There are several inherent limitations in the current study. First, defining failure only by the need for revision surgery will likely underestimate the number of failed ACLRs. Crawford et al3 found that the overall rate of failure increased from 6% to 12% when patient-reported outcome measures and clinical evaluation of laxity were also accounted for. Not all patients who fail choose to undergo repeat surgery. Further, level of osteoarthritis and return to sports are unknown factors that could help define whether the primary surgery was successful or not. Strengths of the current study include the relatively large prospective cohort of ACLRs undergoing later revision surgery and a homogenous group of controls operated on by the same group of surgeons at a single center. Although data were collected through a long period of time, we believe that the design of the study, applying a matched control group, counterbalances the differences caused by the changing surgical techniques over the time span of the study. We acknowledge that the retrospective design is less robust toward confounding factors than if a prospective design had been applied. The study design supports the generalizability of the results, since in the included patients were an unselected group of patients who experienced failure after ACLR.
Conclusion
The current study, investigating the risks for failure after ACLR, demonstrated an association between failed meniscal surgery and the need for repeat ACL surgery. Second, the study found that hamstring tendon autografts of <8 mm diameter were more frequent in those who underwent revision ACLR. Finally, younger age at the time of surgery and shorter time from injury to surgery—both believed to reflect the risk of returning to high-risk activities—were also found to affect the risk of undergoing revision ACL surgery. With an increasing number of patients in need of repeat ACL surgery, knowledge of causes for failure is increasingly important. There is also a need for a better definition of what constitutes failure; thus, further studies should focus on this topic.
Footnotes
Final revision submitted May 6, 2020; accepted May 19, 2020.

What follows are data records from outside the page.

(** X8 (no volatility, or no time left).  With a zero [volatility] or a
    zero [time_to_maturity] (the other one not negative), positive spot and
    strike and [S <> K exp(-rT)], nothing is raised: [d1] is an infinity,
    the prices returned are the payoffs [max (S - K exp(-rT)) 0] and
    [max (K exp(-rT) - S) 0], and the stored gamma is nan. *)
Theorem degenerate_volatility_prices (self : BlackScholes) :
  0 <= time_to_maturity self -> 0 <= volatility self ->
  volatility self = 0 \/ time_to_maturity self = 0 ->
  0 < strike self -> 0 < current_price self ->
  current_price self
  <> strike self * exp (- (interest_rate self * time_to_maturity self)) ->
  exists attrs c p,
    calculate_prices_py self = Some (attrs, (c, p)) /\
    c = call_price_np attrs /\ p = put_price_np attrs /\
    finite c (Rmax (current_price self
                    - strike self
                      * exp (- (interest_rate self * time_to_maturity self))) 0) /\
    finite p (Rmax (strike self
                    * exp (- (interest_rate self * time_to_maturity self))
                    - current_price self) 0) /\
    call_gamma_np attrs = NaN /\ put_gamma_np attrs = NaN.
Proof.
  destruct self as [T K S sigma r].
  cbn [time_to_maturity strike current_price volatility interest_rate].
  intros HT Hs Hz HK HS Hne.
  rewrite calculate_prices_py_eq by (cbn; lra).
  destruct (np_prices_degenerate T K S sigma r HT Hs Hz HK HS Hne) as [Hc Hp].
  eexists _, _, _. split; [reflexivity |].
  split; [reflexivity |]. split; [reflexivity |].
  split; [exact Hc |]. split; [exact Hp |].
  cbn [call_gamma_np put_gamma_np time_to_maturity strike current_price
       volatility interest_rate].
  assert (Hg : fdiv (fpdf (np_d1 T K S sigma r))
                 (fmul (fmul (Real K) (Real sigma)) (fsqrt (Real T))) = NaN).
  { rewrite (np_d1_degenerate T K S sigma r HT Hs Hz HK HS Hne).
    assert (Hpdf : fpdf (if Rlt_dec S (K * exp (- (r * T))) then NegInf
                         else PosInf) = Real 0)
      by (destruct (Rlt_dec S (K * exp (- (r * T)))); reflexivity).
    rewrite Hpdf. apply fdiv_zero_by_zero.
    apply (finite_eq _ (K * sigma * sqrt T)).
    - apply fmul_finite; [auto with float |].
      apply fsqrt_finite; [apply finite_Real | exact HT].
    - destruct Hz as [-> | ->]; [ring | rewrite sqrt_0; ring]. }
  split; exact Hg.
Qed.

Lemma degenerate_volatility_prices_witness :
  exists attrs c p,
    calculate_prices_py (mkBlackScholes 0 100 110 0.2 0.05)
    = Some (attrs, (c, p)) /\
    c = call_price_np attrs /\ p = put_price_np attrs /\
    finite c (Rmax (110 - 100 * exp (- (0.05 * 0))) 0) /\
    finite p (Rmax (100 * exp (- (0.05 * 0)) - 110) 0) /\
    call_gamma_np attrs = NaN /\ put_gamma_np attrs = NaN.
Proof.
  apply (degenerate_volatility_prices (mkBlackScholes 0 100 110 0.2 0.05));
    cbn [time_to_maturity strike current_price volatility interest_rate];
    try lra.
  rewrite Rmult_0_r, Ropp_0, exp_0. lra.
Defined.





(** X18 (a spot of zero).  With [current_price = 0] and positive strike,
    maturity and volatility nothing is raised: the logarithm is minus
    infinity and so is [d1]; the call price, the call delta and the gamma are
    [0], the put delta is [1] and the put price is [K exp(-rT)]. *)
Theorem zero_spot_prices (self : BlackScholes) :
  current_price self = 0 -> 0 < strike self ->
  0 < time_to_maturity self -> 0 < volatility self ->
  exists attrs c p,
    calculate_prices_py self = Some (attrs, (c, p)) /\
    c = call_price_np attrs /\ p = put_price_np attrs /\
    finite c 0 /\
    finite p (strike self
              * exp (- (interest_rate self * time_to_maturity self))) /\
    finite (call_delta_np attrs) 0 /\ finite (put_delta_np attrs) 1 /\
    finite (call_gamma_np attrs) 0 /\ finite (put_gamma_np attrs) 0.
Proof.
  destruct self as [T K S sigma r].
  cbn [time_to_maturity strike current_price volatility interest_rate].
  intros -> HK HT Hs.
  rewrite calculate_prices_py_eq by (cbn; lra).
  assert (HsT : 0 < sqrt T) by (apply sqrt_lt_R0; exact HT).
  assert (Hv : 0 < sigma * sqrt T) by (apply Rmult_lt_0_compat; assumption).
  assert (Hden : fmul (Real sigma) (fsqrt (Real T)) = Real (sigma * sqrt T)).
  { destruct (fmul_finite (Real sigma) (fsqrt (Real T)) sigma (sqrt T)
                (finite_Real _)
                (fsqrt_finite _ _ (finite_Real _) (Rlt_le _ _ HT)))
      as [H | [_ H]]; [exact H | lra]. }
  assert (Hd1 : np_d1 T K 0 sigma r = NegInf).
  { unfold np_d1. rewrite Hden.
    assert (Hq : flog (fdiv (Real 0) (Real K)) = NegInf).
    { destruct (fdiv_finite (Real 0) (Real K) 0 K (finite_Real _)
                  (finite_Real _) ltac:(lra)) as [-> | [-> _]];
        [| reflexivity].
      unfold Rdiv. rewrite Rmult_0_l. cbn.
      destruct (Rlt_dec 0 0); [lra |].
      destruct (Req_dec_T 0 0); [reflexivity | contradiction]. }
    rewrite Hq.
    rewrite (fadd_neg_inf _ ((r + 0.5 * (sigma * sigma)) * T))
      by auto 10 with float.
    apply fdiv_neg_inf_pos, Hv. }
  destruct (np_prices_neg_inf T K 0 sigma r (Rlt_le _ _ HT)) as [Hc Hp].
  eexists _, _, _. split; [reflexivity |].
  split; [reflexivity |]. split; [reflexivity |].
  cbn [call_price_np put_price_np call_delta_np put_delta_np call_gamma_np
       put_gamma_np time_to_maturity strike current_price volatility
       interest_rate].
  change (fdiv (fadd (flog (fdiv (Real 0) (Real K)))
                  (fmul (fadd (Real r)
                           (fmul (Real 0.5) (fmul (Real sigma) (Real sigma))))
                        (Real T)))
               (fmul (Real sigma) (fsqrt (Real T))))
    with (np_d1 T K 0 sigma r).
  rewrite !Hd1. cbn [fcdf fpdf].
  split; [exact Hc |].
  split; [apply (finite_eq _ _ _ Hp); ring |].
  split; [apply finite_Real |].
  split; [apply (finite_eq _ (1 - 0)); [auto with float | ring] |].
  assert (Hg : finite (fdiv (Real 0)
                         (fmul (fmul (Real K) (Real sigma)) (fsqrt (Real T))))
                      0).
  { apply (finite_eq _ (0 / (K * sigma * sqrt T))).
    - apply fdiv_finite; [apply finite_Real | |].
      + apply fmul_finite; [auto with float |].
        apply fsqrt_finite; [apply finite_Real | lra].
      + repeat apply Rmult_integral_contrapositive_currified; lra.
    - unfold Rdiv. ring. }
  split; exact Hg.
Qed.

Lemma zero_spot_prices_witness :
  exists attrs c p,
    calculate_prices_py (mkBlackScholes 1 100 0 0.2 0.05)
    = Some (attrs, (c, p)) /\
    c = call_price_np attrs /\ p = put_price_np attrs /\
    finite c 0 /\
    finite p (100 * exp (- (0.05 * 1))) /\
    finite (call_delta_np attrs) 0 /\ finite (put_delta_np attrs) 1 /\
    finite (call_gamma_np attrs) 0 /\ finite (put_gamma_np attrs) 0.
Proof.
  apply (zero_spot_prices (mkBlackScholes 1 100 0 0.2 0.05));
    cbn [time_to_maturity strike current_price volatility interest_rate];
    try reflexivity; lra.
Defined.

(** * The sweeps: option type, purchase prices, valid grids *)

(** X11 (option type is compared with "call" only).  Any [option_type]
    other than the exact string ["call"] makes both sweeps return what they
    return for ["put"]. *)
Theorem other_option_type_is_put bs_model spot_range vol_range K
    purchase_price_range option_type :
  option_type <> "call"%string ->
  plot_heatmap bs_model spot_range vol_range K option_type =
  plot_heatmap bs_model spot_range vol_range K "put" /\
  plot_price_diff_colormap bs_model spot_range vol_range purchase_price_range
    option_type =
  plot_price_diff_colormap bs_model spot_range vol_range purchase_price_range
    "put".
Proof.
  intros Hne. split.
  - unfold plot_heatmap. apply for_enumerate_ext. intros i vol a _.
    apply for_enumerate_ext. intros j spot a' _. cbv zeta.
    rewrite (predicted_price_not_call option_type _ Hne). reflexivity.
  - unfold plot_price_diff_colormap. apply for_enumerate_ext. intros i vol a _.
    apply for_enumerate_ext. intros j spot a' _. cbv zeta.
    rewrite (predicted_price_not_call option_type _ Hne). reflexivity.
Qed.

Lemma other_option_type_is_put_witness :
  plot_heatmap (mkBlackScholes 1 100 100 0.2 0.05) [90; 110] [0.1; 0.3] 100
    "Call" =
  plot_heatmap (mkBlackScholes 1 100 100 0.2 0.05) [90; 110] [0.1; 0.3] 100
    "put" /\
  plot_price_diff_colormap (mkBlackScholes 1 100 100 0.2 0.05) [90; 110]
    [0.1; 0.3] [8; 12] "Call" =
  plot_price_diff_colormap (mkBlackScholes 1 100 100 0.2 0.05) [90; 110]
    [0.1; 0.3] [8; 12] "put".
Proof.
  apply (other_option_type_is_put (mkBlackScholes 1 100 100 0.2 0.05) [90; 110]
           [0.1; 0.3] 100 [8; 12] "Call").
  discriminate.
Defined.

(** X12 (surplus purchase prices).  [plot_price_diff_colormap] reads one
    purchase price per volatility: cutting [purchase_price_range] down to
    its first [len(vol_range)] entries changes nothing, error included. *)
Theorem surplus_purchase_prices_are_ignored bs_model spot_range vol_range
    purchase_price_range option_type :
  plot_price_diff_colormap bs_model spot_range vol_range purchase_price_range
    option_type =
  plot_price_diff_colormap bs_model spot_range vol_range
    (firstn (length vol_range) purchase_price_range) option_type.
Proof.
  unfold plot_price_diff_colormap. apply for_enumerate_ext. intros i vol a Hi.
  apply for_enumerate_ext. intros j spot a' _. cbv zeta.
  rewrite nth_error_firstn.
  destruct (Nat.ltb_spec i (length vol_range)) as [_ | Hge]; [reflexivity | lia].
Qed.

The authors declared that there are no conflicts of interest in the authorship and publication of this contribution. AOSSM checks author disclosures against the Open Payments Database (OPD). AOSSM has not conducted an independent investigation on the OPD and disclaims any liability or responsibility relating thereto.
Ethical approval for this study was obtained from the Regional Committee for Medical and Health Research Ethics, Western Norway (REK Helse Vest ID No. 2015/2176).